## RECORDS FOR THIS TASK:

Definition policy_of_row (row : sql_row) : result AutoApprovalPolicyRecord string :=
  let? root_id := map_err (fun e => "cannot read auto approval root_id: " +:+ e) (try_get_text row "root_id") in
  let? json := map_err (fun e => "cannot read auto approval actions: " +:+ e) (try_get_text row "allowed_actions_json") in
  let? actions := match from_text json with
                  | Some l => Ok l
                  | None => Err ("cannot parse auto approval actions: " +:+ json)
                  end in
  if bool_decide ((actions : list ProposalAction) = []) then Err ("auto approval policy has no allowed actions: " +:+ root_id)
  else
    let? max := map_err (fun e => "cannot read auto approval limit: " +:+ e) (try_get_int row "max_files_per_run") in
    if (max <=? 0)%Z then Err ("auto approval max_files_per_run must be positive: " +:+ root_id)
    else
      let? on := map_err (fun e => "cannot read auto approval enabled: " +:+ e) (try_get_int row "enabled") in
      let? expires := map_err (fun e => "cannot read auto approval expiry: " +:+ e) (try_get_opt_int row "expires_unix_ms") in
      let? updated := map_err (fun e => "cannot read auto approval update time: " +:+ e) (try_get_int row "updated_unix_ms") in
      Ok (mkPolicyRecord root_id (int_bool on) actions max expires updated).
Definition migrate (pool : string) : WIO unit :=
  io_map_err (fun e => "cannot migrate auto approval policies: " +:+ e) (Db.execute pool PolicySql.migrate []).
Definition read_policies (pool : string) : WIO (list AutoApprovalPolicyRecord) :=
  let! rows := io_map_err (fun e => "cannot read auto approval policies: " +:+ e) (Db.fetch_all pool PolicySql.select []) in
  io_lift (try_map policy_of_row rows).
Definition load_from_db (path : string) : IO unit :=
  let! pool := on_world (io_map_err Db.fmt (Db.open_pool_at path)) in
  let! loaded := on_world (do! migrate pool; read_policies pool) in
  set_store (mkApprovalStore (list_to_map (rev (map (fun p => (ap_root_id p, p)) loaded))) (Some pool)).

Definition binds_of (p : AutoApprovalPolicyRecord) : list sql_value :=
  [SqlText (ap_root_id p); SqlInt (bool_int (ap_enabled p)); SqlText (to_text (ap_allowed_actions p));
   SqlInt (i64_or (2 ^ 63 - 1) (ap_max_files_per_run p)); opt_int (ap_expires_unix_ms p); SqlInt (ap_updated_unix_ms p)].
Definition persist (p : AutoApprovalPolicyRecord) : IO unit :=
  let! s := get_store in
  match as_pool s with
  | None => io_ret tt
  | Some pool =>
      on_world (io_map_err (fun e => "cannot persist auto approval policy: " +:+ e)
                  (Db.execute pool PolicySql.upsert (binds_of p)))
  end.
Definition delete_persisted (root_id : string) : IO unit :=
  let! s := get_store in
  match as_pool s with
  | None => io_ret tt
  | Some pool =>
      on_world (io_map_err (fun e => "cannot delete auto approval policy: " +:+ e)
                  (Db.execute pool PolicySql.delete [SqlText root_id]))
  end.

Definition get_or_default (root_id : string) : IO AutoApprovalPolicyRecord :=
  let! s := get_store in
  match as_policies s !! root_id with
  | Some policy => io_ret policy
  | None => on_world (default_for_root root_id)
  end.
(** The entry of [root_id] is changed in place. *)
Definition put (root_id : string) (p : AutoApprovalPolicyRecord) : IO unit :=
  let! s := get_store in set_store (mkApprovalStore (<[root_id := p]> (as_policies s)) (as_pool s)).
Definition patch (root_id : string) (changes : AutoApprovalPolicyPatch) : IO AutoApprovalPolicyRecord :=
  let! policy := get_or_default root_id in
  let policy := with_enabled (pp_enabled changes) policy in
  if bool_decide (pp_allowed_actions changes = Some []) then
    do! put root_id policy;
    io_fail "auto approval policy must allow at least one action"
  else
    let policy := with_actions (pp_allowed_actions changes) policy in
    if bool_decide (pp_max_files_per_run changes = Some 0%Z) then
      do! put root_id policy;
      io_fail "auto approval max_files_per_run must be greater than zero"
    else
      let policy := with_limit (pp_max_files_per_run changes) policy in
      let! now := on_world unix_ms in
      let policy := with_expiry (pp_expires_unix_ms changes) now policy in
      do! put root_id policy;
      do! persist policy;
      io_ret policy.
Definition remove (root_id : string) : IO bool :=
  let! s := get_store in
  do! set_store (mkApprovalStore (delete root_id (as_policies s)) (as_pool s));
  do! delete_persisted root_id;
  io_ret (match as_policies s !! root_id with Some _ => true | None => false end).

(** ** Calls *)

Inductive Call := CLoad (path : string) | CPatch (root_id : string) (changes : AutoApprovalPolicyPatch) | CRemove (root_id : string).
Definition call (c : Call) : IO unit :=
  match c with
  | CLoad path => load_from_db path
  | CPatch root_id changes => do! patch root_id changes; io_ret tt
  | CRemove root_id => do! remove root_id; io_ret tt
  end.
(** Calls in their order, each answered before the next, refused or not. *)
Definition calls (l : list Call) (st : AutoApprovalStore * world DB) : AutoApprovalStore * world DB :=
  fold_left (fun st c => (call c st).2) l st.
End store.
End ApprovalStore.
Arguments ApprovalStore.Call : clear implicits.

(** * The policies of automatic approval: every one of them can be applied, and a restart
    restores them. *)

(** * Well-typed policies *)

(** What the engine asks of an enabled policy, of the policies of a store under their
    own ids, and of the [usize] of a change. *)
Definition policy_typed (p : AutoApprovalPolicyRecord) : Prop := ap_allowed_actions p <> [] /\ (0 < ap_max_files_per_run p)%Z.
Definition store_typed (s : AutoApprovalStore) : Prop :=
  map_Forall (fun id p => ap_root_id p = id /\ policy_typed p) (as_policies s).
Definition changes_typed (c : AutoApprovalPolicyPatch) : Prop :=
  match pp_max_files_per_run c with Some max => (0 <= max)%Z | None => True end.
Definition call_typed (c : ApprovalStore.Call) : Prop :=
  match c with ApprovalStore.CPatch _ changes => changes_typed changes | _ => True end.

Lemma with_enabled_typed b p : policy_typed p -> policy_typed (ApprovalStore.with_enabled b p).
Proof. done. Qed.
Lemma with_actions_typed l p : l <> Some [] -> policy_typed p -> policy_typed (ApprovalStore.with_actions l p).
Proof. intros Hl [H1 H2]. split; [|done]. destruct l; simpl; congruence. Qed.
Lemma with_limit_typed max p :
  max <> Some 0%Z -> match max with Some m => (0 <= m)%Z | None => True end -> policy_typed p ->
  policy_typed (ApprovalStore.with_limit max p).
Proof. intros Hm Hz [H1 H2]. split; [done|]. destruct max as [m|]; simpl; [|done]. assert (m <> 0%Z) by congruence. lia. Qed.

Section typed.
Context {DB : Type} `{!SqlDb DB, !Serde (list ProposalAction)}.
Implicit Types st : AutoApprovalStore * world DB.

Definition keeps_typed st st' : Prop := store_typed st.1 -> store_typed st'.1.
#[export] Instance keeps_typed_preorder : PreOrder keeps_typed.
Proof. split; [by intros st H|]. intros s1 s2 s3 H1 H2 H. by apply H2, H1. Qed.
Lemma on_world_typed {A} (m : io (world DB) string A) : io_rel keeps_typed (on_world m).
Proof. intros [s w] r st' (w' & _ & ->)%on_world_run. by unfold keeps_typed. Qed.

Lemma policy_of_row_typed row p : ApprovalStore.policy_of_row row = Ok p -> policy_typed p.
Proof.
  unfold ApprovalStore.policy_of_row. intros H. unwrap H. injection H as <-.
  split; simpl; [by eapply bool_decide_eq_false_1|by apply Z.leb_gt].
Qed.
Lemma load_typed path : io_rel keeps_typed (ApprovalStore.load_from_db (DB:=DB) path).
Proof.
  unfold ApprovalStore.load_from_db. apply io_rel_bind; [apply _|apply on_world_typed|]. intros pool.
  apply io_rel_bind_ok; [apply _|apply on_world_typed|]. intros loaded st0 st1 H [s w] r st' [= <- <-] _. simpl.
  destruct st0 as [s0 w0]. apply on_world_run in H as (w1 & H & ->).
  apply io_bind_ok in H as ([] & w2 & _ & H). apply io_bind_ok in H as (rows & w3 & _ & [= H _]).
  apply (try_map_forall policy_typed) in H; [|by apply policy_of_row_typed]. intros id p Hp.
  apply elem_of_list_to_map_2, list_elem_of_In, in_rev, in_map_iff in Hp as (q & [= <- <-] & Hq%list_elem_of_In).
  rewrite list.Forall_forall in H. by split; [|apply H].
Qed.
Lemma put_typed id p : ap_root_id p = id -> policy_typed p -> io_rel keeps_typed (ApprovalStore.put (DB:=DB) id p).
Proof. intros Hid Hp st r st' [= <- <-] H. by apply map_Forall_insert_2. Qed.
Lemma default_run id (w : world DB) : exists now w',
  ApprovalStore.default_for_root id w = (Ok (mkPolicyRecord id false [Trash] 20 None now), w').
Proof. unfold ApprovalStore.default_for_root, ApprovalStore.unix_ms, now_ms, now_ns, io_bind, io_ret. simpl. eauto. Qed.

(** Whatever the store answers for a root is the root's and is well typed. *)
Lemma get_or_default_typed id st r st' :
  store_typed st.1 -> ApprovalStore.get_or_default id st = (r, st') ->
  st'.1 = st.1 /\ exists p, r = Ok p /\ ap_root_id p = id /\ policy_typed p.
Proof.
  destruct st as [s w]. intros Hs H. cbn in H. destruct (as_policies s !! id) as [p|] eqn:Hp.
  - injection H as <- <-. split; [done|]. exists p. destruct (Hs _ _ Hp). done.
  - apply on_world_run in H as (w' & H & ->). destruct (default_run id w) as (now & w1 & Hd). rewrite Hd in H.
    injection H as <- <-. split; [done|]. eexists. split_and!; [done..|]. split; simpl; [done|lia].
Qed.
Lemma patch_typed id changes : changes_typed changes -> io_rel keeps_typed (ApprovalStore.patch (DB:=DB) id changes).
Proof.
  intros Hc st r st' H Hs. apply io_bind_inv in H as [(p & st0 & Hg & H)|(e & Hg & _)];
    apply get_or_default_typed in Hg as (Hst0 & q & Hq & Hid & Hp); try done. injection Hq as <-.
  revert st0 r st' H Hst0 Hs. cbv zeta.
  match goal with |- forall st0 r st', ?m st0 = _ -> _ => enough (io_rel keeps_typed m) as Hm end.
  { intros st0 r st' H Hst0 Hs. apply (Hm _ _ _ H). unfold store_typed. by rewrite Hst0. }
  case_bool_decide as Ha; [apply io_rel_bind; [apply _|by apply put_typed|intros; apply io_rel_fail, _]|].
  pose proof (with_actions_typed _ _ Ha (with_enabled_typed (pp_enabled changes) _ Hp)) as Hp1.
  case_bool_decide as Hm; [apply io_rel_bind; [apply _|by apply put_typed|intros; apply io_rel_fail, _]|].
  pose proof (with_limit_typed _ _ Hm Hc Hp1) as Hp2.
  io_rel_go; [apply on_world_typed|by apply put_typed|unfold ApprovalStore.persist; io_rel_go; [apply io_rel_gets, _|apply on_world_typed]].
Qed.
Lemma delete_persisted_typed {A} id (a : A) :
  io_rel keeps_typed (let! _ := ApprovalStore.delete_persisted (DB:=DB) id in io_ret a).
Proof. unfold ApprovalStore.delete_persisted. io_rel_go; [apply io_rel_gets, _|apply on_world_typed]. Qed.
Lemma remove_typed id : io_rel keeps_typed (ApprovalStore.remove (DB:=DB) id).
Proof.
  intros st r st' H Hs. apply (delete_persisted_typed id _ _ _ _ H). simpl. by apply map_Forall_delete.
Qed.
Lemma call_typed_kept c : call_typed c -> io_rel keeps_typed (ApprovalStore.call (DB:=DB) c).
Proof.
  destruct c as [path|id changes|id]; simpl; intros Hc;
    [apply load_typed|apply io_rel_bind; [apply _|by apply patch_typed|intros; apply io_rel_ret, _]
    |apply io_rel_bind; [apply _|apply remove_typed|intros; apply io_rel_ret, _]].
Qed.
Lemma calls_typed l st : Forall call_typed l -> store_typed st.1 -> store_typed (ApprovalStore.calls l st).1.
Proof.
  intros Hl. revert st. induction Hl as [|c l Hc _ IH]; intros st Hs; simpl; [done|]. apply IH.
  destruct (ApprovalStore.call c st) as [r st'] eqn:H. by apply (call_typed_kept c Hc _ _ _ H).
Qed.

## TASK GOAL:
Show every line of the data that includes the string "pose".

## FINAL ANSWER:
  pose proof (with_actions_typed _ _ Ha (with_enabled_typed (pp_enabled changes) _ Hp)) as Hp1.
  pose proof (with_limit_typed _ _ Hm Hc Hp1) as Hp2.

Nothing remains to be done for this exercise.